**Provided material:**

----

(** *** startWebcam

    [granted] is what [getUserMedia] resolves to, [None] when it rejects.
    The function is run in one piece: the suspension at its [await] is not
    modelled. *)
Definition startWebcam (scope : State) (granted : option MediaStream)
    (w : World) : World * list Effect :=
  let w0 := setError None (setIsLoading true w) in
  match granted with
  | Some m =>
      let w1 := setStream (Some m)
                  (with_liveStreams (m :: liveStreams w0) w0) in
      let w2 :=
        match videoRef w1 with
        | Some v =>
            with_video
              (Some {| srcObject := Some m; paused := false;
                       videoWidth := videoWidth v;
                       videoHeight := videoHeight v |}) w1
        | None => w1
        end in
      let '(w3, effs) := startDetection scope w2 in
      (setIsLoading false (setIsStreaming true w3), effs)
  | None =>
      (setIsLoading false
         (setError
            (Some "Failed to access webcam. Please ensure camera permissions are granted.")
            w0),
       [ConsoleError "Error accessing webcam:"])
  end.

(** *** The WebSocket handlers *)

Definition onmessage (m : Message) (w : World) : World :=
  if String.eqb (msg_type m) "detection"
  then drawDetections (msg_detections m) (setDetections (msg_detections m) w)
  else w.

Definition onerror (w : World) : World * list Effect :=
  (setError (Some "Failed to connect to detection server") w,
   [ConsoleError "WebSocket error:"]).

(** *** The event loop *)

Inductive Event :=
| Elapse (ms : Z)                                  (* time passes *)
| TimerFires (k : nat)                             (* the k-th pending timer *)
| Settles (id : nat) (r : Fetch.Result Data)       (* request [id] settles *)
| StartClicked (scope : State) (granted : option MediaStream)
| StopClicked (scope : State)
| MessageArrives (m : Message)
| SocketFails.

Definition isRequest (id : nat) (r : Request) : bool := Nat.eqb (req_id r) id.

Definition outstanding (id : nat) (w : World) : bool :=
  existsb (isRequest id) (inflight w).

Definition step (w : World) (ev : Event) : World * list Effect :=
  match ev with
  | Elapse ms => (with_now (now w + Z.max 0 ms) w, [])
  | TimerFires k =>
      match nth_error (timers w) k with
      | Some t =>
          if due t <=? now w then
            let w' := with_timers (remove_nth k (timers w)) w in
            match sendFrame (timer_scope t) w' with
            | Returned r => r
            | Threw what => (w', [Uncaught what])
            end
          else (w, [])
      | None => (w, [])
      end
  | Settles id r =>
      if outstanding id w then
        onSettled r
          (with_inflight
             (filter (fun q => negb (isRequest id q)) (inflight w)) w)
      else (w, [])
  | StartClicked scope granted => startWebcam scope granted w
  | StopClicked scope => (stopWebcam scope w, [])
  | MessageArrives m => (onmessage m w, [])
  | SocketFails => onerror w
  end.

Fixpoint run (w : World) (evs : list Event) : World * list Effect :=
  match evs with
  | [] => (w, [])
  | ev :: rest =>
      let '(w1, e1) := step w ev in
      let '(w2, e2) := run w1 rest in
      (w2, e1 ++ e2)
  end.

Definition after (w : World) (evs : list Event) : World := fst (run w evs).
Definition effects (w : World) (evs : list Event) : list Effect :=
  snd (run w evs).

(** *** Vocabulary of the properties *)

(** A detector call that completes with the batch [ds]. *)
Definition completes (c : nat * list Detection) : Event :=
  Settles (fst c)
    (Fetch.Response true (Some {| data_detections := Some (snd c) |})).


(** What the user sees of a source: the stream, the streaming flag, the
    detections list and the overlay canvas. *)
Definition observable (w : World)
  : option MediaStream * bool * list Detection * option Canvas :=
  (stream (state w), isStreaming (state w), detections (state w),
   canvasRef w).

(** The component right after it has been mounted: initial state, both
    elements attached to their refs, nothing pending. *)
Definition mounted (vw vh cw ch : Z) : World :=
  {| state := {| isStreaming := false; detections := []; isLoading := false;
                 error := None; stream := None |};
     videoRef := Some {| srcObject := None; paused := true;
                         videoWidth := vw; videoHeight := vh |};
     canvasRef := Some {| width := cw; height := ch; painted := [] |};
     liveStreams := []; now := 0; timers := []; inflight := [];
     nextId := 0 |}.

----

**Goal of the exercise:** From the records above, copy each line that contains the word "Failed".

**Answer area:**
            (Some "Failed to access webcam. Please ensure camera permissions are granted.")
  (setError (Some "Failed to connect to detection server") w,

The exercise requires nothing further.